''Como acho que piorar não dá, talvez melhore''

Entre as pessoas que trabalham na Faria Lima, há quem critique as novas construções, mas há também quem veja uma oportunidade de conseguir estacionar de forma mais fácil. "Como acho que para piorar o trânsito não dá, talvez melhore e facilite para parar", afirmou o administrador Isaías Rivelli, que havia parado seu automóvel em vaga de Zona Azul. A opinião difere da do taxista Roberto Aires, para quem a tendência é de mais trânsito. "Atualmente, só temos um alívio na hora do almoço. Fora isso, é tudo parado. É prejuízo para os taxistas. Com mais vagas, a atração da região será maior."

Márcio Pinho, O Estado de S.Paulo

24 Março 2011 | 00h00

As opiniões também são divergentes entre os sócios do Pinheiros, que debatem ainda outro tema que suscita polêmica no clube, a interdição de dez das 24 quadras de tênis. Para a aposentada Ruth Cleto, de 83 anos, que vai a pé ao Pinheiros, a construção só traz transtornos. "Estava muito bem antes, não precisava mexer na configuração do clube. Há diferentes opiniões e gente descontente", afirma.
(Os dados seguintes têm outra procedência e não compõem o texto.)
(** * Software-validation reporting of the device lifecycle plugin

    A shallow embedding of [nautobot_device_lifecycle_mgmt/views.py] (the
    report helper and the two report views) and of
    [nautobot_device_lifecycle_mgmt/api/serializers.py] (the [assigned_to]
    method field), with the properties of the aggregation, percentage,
    chart and serializer code stated over it.

    Python values are modelled as they are at run time: integers are
    unbounded ([Z]), floats are IEEE binary64 (the kernel's primitive
    floats), dictionaries are finite maps living in a heap of objects, and
    exceptions are explicit results. *)

From Stdlib Require Import ZArith Floats SpecFloat.
From Stdlib.Strings Require Import Ascii String Byte.
From stdpp Require Import base option list sorting gmap strings.

Local Open Scope Z_scope.

(** ** Python values, exceptions and objects *)

Inductive exn : Type :=
  | KeyError (key : string)
  | IndexError
  | TypeError
  | ZeroDivisionError
  | OverflowError
  | DoesNotExist
  | DataError
  | SerializerNotFound
  | LibraryError (what : string).

Inductive PyVal : Type :=
  | VNone
  | VInt (n : Z)
  | VFloat (x : float)
  | VStr (s : string).

(** [x is None]. *)
Definition is_None (v : PyVal) : bool :=
  match v with VNone => true | _ => false end.

(** What the views draw on a figure. *)
Inductive Artist : Type :=
  | Pie (sizes : list PyVal) (labels : list string)
  | Bar (label : string) (heights : list PyVal)
  | Title (t : PyVal)
  | YLabel (s : string)
  | XTickLabels (labels : list PyVal).

(** The state a request runs in: the heap of dict objects (a reference is
    the identity of a dict) and the figures registered with pyplot's
    module-level figure manager, the current one first. *)
Record State : Type := mkState {
  heap : gmap positive (gmap string PyVal);
  figures : list (list Artist)
}.

(** ** A state-and-exception monad for the request handlers *)

Definition M (A : Type) : Type := State → (exn + A) * State.

Definition ret {A} (a : A) : M A := λ st, (inr a, st).
Definition raise {A} (e : exn) : M A := λ st, (inl e, st).
Definition bind {A B} (m : M A) (k : A → M B) : M B :=
  λ st, match m st with
        | (inl e, st') => (inl e, st')
        | (inr a, st') => k a st'
        end.
(** [try: body except E: handler], where [handler e] is [None] for an
    exception the clause does not catch. *)
Definition try_except {A} (body : M A) (handler : exn → option (M A)) : M A :=
  λ st, match body st with
        | (inl e, st') =>
            match handler e with
            | Some h => h st'
            | None => (inl e, st')
            end
        | ok => ok
        end.
Definition lift {A} (r : exn + A) : M A := λ st, (r, st).

Declare Scope py_scope.
Delimit Scope py_scope with py.
Notation "'let*' x := m 'in' k" := (bind m (λ x, k))
  (at level 10, x name, m at level 100, k at level 200) : py_scope.
Notation "m ;;; k" := (bind m (λ _, k))
  (at level 100, k at level 200, right associativity) : py_scope.
Local Open Scope py_scope.

(** [d = {...}]: a new dict object. *)
Definition new_dict (d : gmap string PyVal) : M positive :=
  λ st, let r := fresh (dom (heap st)) in
        (inr r, mkState (<[r := d]> (heap st)) (figures st)).

(** [aggr[key]]. A reference always denotes a live object in Python; the
    model answers a reference outside the heap like an empty dict. *)
Definition getitem (aggr : positive) (key : string) : M PyVal :=
  λ st, match heap st !! aggr ≫= (.!! key) with
        | Some v => (inr v, st)
        | None => (inl (KeyError key), st)
        end.

(** [aggr[key] = v]: the dict object is updated in place. *)
Definition setitem (aggr : positive) (key : string) (v : PyVal) : M unit :=
  λ st, (inr tt,
         mkState (<[aggr := <[key := v]> (default ∅ (heap st !! aggr))]> (heap st))
                 (figures st)).

(** ** Python arithmetic: true division and [round] *)

Definition int_to_SF (n : Z) : spec_float :=
  match n with
  | Z0 => S754_zero false
  | Zpos p => S754_finite false p 0
  | Zneg p => S754_finite true p 0
  end.

(** The binary64 value nearest to the exact quotient [a / b] ([b ≠ 0]). *)
Definition int_div_float (a b : Z) : float :=
  SF2Prim (SFdiv prec emax (int_to_SF a) (int_to_SF b)).

(** [float(n)]. *)
Definition float_of_int (n : Z) : float := int_div_float n 1.

(** The least magnitude that rounds to infinity: [2^1024 - 2^970]. *)
Definition float_overflow_threshold : Z := 2 ^ 1024 - 2 ^ 970.

Definition float_is_zero (x : float) : bool :=
  match Prim2SF x with S754_zero _ => true | _ => false end.

(** [a / b]: [int / int] is the correctly rounded quotient and raises
    [ZeroDivisionError] on a zero divisor before anything else and
    [OverflowError] when the quotient does not fit a float; with a float
    operand the integer is converted first. Anything else is a
    [TypeError]. *)
Definition py_truediv (a b : PyVal) : exn + float :=
  match a, b with
  | VInt x, VInt y =>
      if y =? 0 then inl ZeroDivisionError
      else if float_overflow_threshold * Z.abs y <=? Z.abs x then inl OverflowError
      else inr (int_div_float x y)
  | VFloat x, VFloat y =>
      if float_is_zero y then inl ZeroDivisionError else inr (PrimFloat.div x y)
  | VInt x, VFloat y =>
      if float_overflow_threshold <=? Z.abs x then inl OverflowError
      else if float_is_zero y then inl ZeroDivisionError
      else inr (PrimFloat.div (float_of_int x) y)
  | VFloat x, VInt y =>
      if float_overflow_threshold <=? Z.abs y then inl OverflowError
      else if y =? 0 then inl ZeroDivisionError
      else inr (PrimFloat.div x (float_of_int y))
  | _, _ => inl TypeError
  end.

(** The integer nearest to [num / den] ([den > 0]), ties to even. *)
Definition round_half_even (num den : Z) : Z :=
  let q := num / den in
  match 2 * (num mod den) ?= den with
  | Lt => q
  | Gt => q + 1
  | Eq => if Z.even q then q else q + 1
  end.

(** [round(x, ndigits)] on a float, [ndigits ≥ 0]: the exact value of [x]
    is rounded to [ndigits] decimal places, ties to even, and the resulting
    decimal is converted back to the nearest float. Infinities and NaN are
    returned unchanged. *)
Definition py_round (x : float) (ndigits : Z) : float :=
  match Prim2SF x with
  | S754_finite s m e =>
      let scale := 10 ^ ndigits in
      let n := if 0 <=? e then Z.pos m * 2 ^ e * scale
               else round_half_even (Z.pos m * scale) (2 ^ (- e)) in
      let r := int_div_float n scale in
      if s then PrimFloat.opp r else r
  | _ => x
  end.

(** ** The validation-result cache *)

(** Modelled from the spec: the subjects of a validation result ([models.py]
    and Nautobot's [dcim] models are not part of the sources). Only the
    columns the report queries traverse are kept: a device always has a
    device type, its platform is optional; an inventory item always has a
    name, its manufacturer is optional. *)
Record Device : Type := mkDevice {
  device_pk : Z;
  device_type__model : string;
  platform__name : option string
}.

Record InventoryItem : Type := mkInventoryItem {
  inventory_item_pk : Z;
  item_name : string;
  manufacturer__name : option string
}.

(** Modelled from the spec: a validation result, with the same shape for
    both variants: "a cached boolean [is_validated], a foreign key to the
    software currently installed (nullable), a last run timestamp, and a
    run-type tag"; [last_updated] is the change timestamp every Nautobot
    model carries. *)
Record ValidationResult (Subject : Type) : Type := mkResult {
  subject : Subject;
  software : option Z;
  is_validated : bool;
  last_run : option Z;
  run_type : string;
  last_updated : Z
}.
Arguments mkResult {Subject}.
Arguments subject {Subject}.
Arguments software {Subject}.
Arguments is_validated {Subject}.
Arguments last_run {Subject}.
Arguments run_type {Subject}.
Arguments last_updated {Subject}.

Definition DeviceSoftwareValidationResult : Type := ValidationResult Device.
Definition InventoryItemSoftwareValidationResult : Type :=
  ValidationResult InventoryItem.

(** The invariant of the data model: [is_validated] is true only if
    [software] is non-null. *)
Definition well_formed {S} (r : ValidationResult S) : Prop :=
  is_validated r = true → software r ≠ None.

(** ** Query expressions *)

(** [Q] objects over the two columns the views filter on. *)
Inductive Q : Type :=
  | Q_empty                       (* Q() *)
  | Q_is_validated (b : bool)     (* Q(is_validated=b) *)
  | Q_software_None               (* Q(software=None) *)
  | Q_not (q : Q)                 (* ~q *)
  | Q_and (q1 q2 : Q).            (* the node built by q1 & q2 *)

(** [bool(q)]: a tree node is truthy when it has children. *)
Definition Q_bool (q : Q) : bool :=
  match q with Q_empty => false | _ => true end.

(** [q1 & q2]: an empty operand is dropped. *)
Definition Q_amp (q1 q2 : Q) : Q :=
  if negb (Q_bool q2) then q1
  else if negb (Q_bool q1) then q2
  else Q_and q1 q2.

(** [q1 and q2]: Python's short-circuit [and] returns its first operand when
    that is falsy and its second operand otherwise. *)
Definition py_and (q1 q2 : Q) : Q :=
  if Q_bool q1 then q2 else q1.

(** The WHERE condition a [Q] object compiles to, evaluated on a row. *)
Fixpoint Q_matches {S} (q : Q) (r : ValidationResult S) : bool :=
  match q with
  | Q_empty => true
  | Q_is_validated b => Bool.eqb (is_validated r) b
  | Q_software_None => match software r with None => true | Some _ => false end
  | Q_not q' => negb (Q_matches q' r)
  | Q_and q1 q2 => Q_matches q1 r && Q_matches q2 r
  end.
A jogadora de tênis Beatrice Chrystman, de 57 anos, previu que a obra atrapalharia sua preparação para um torneio que disputará na Argentina e decidiu ficar treinando em Porto Alegre, onde participaria de outra competição. Apesar disso, avalia que o contratempo é passageiro e vale para a melhora da estrutura do Pinheiros. O clube não informou se seu estacionamento será de uso exclusivo para sócios.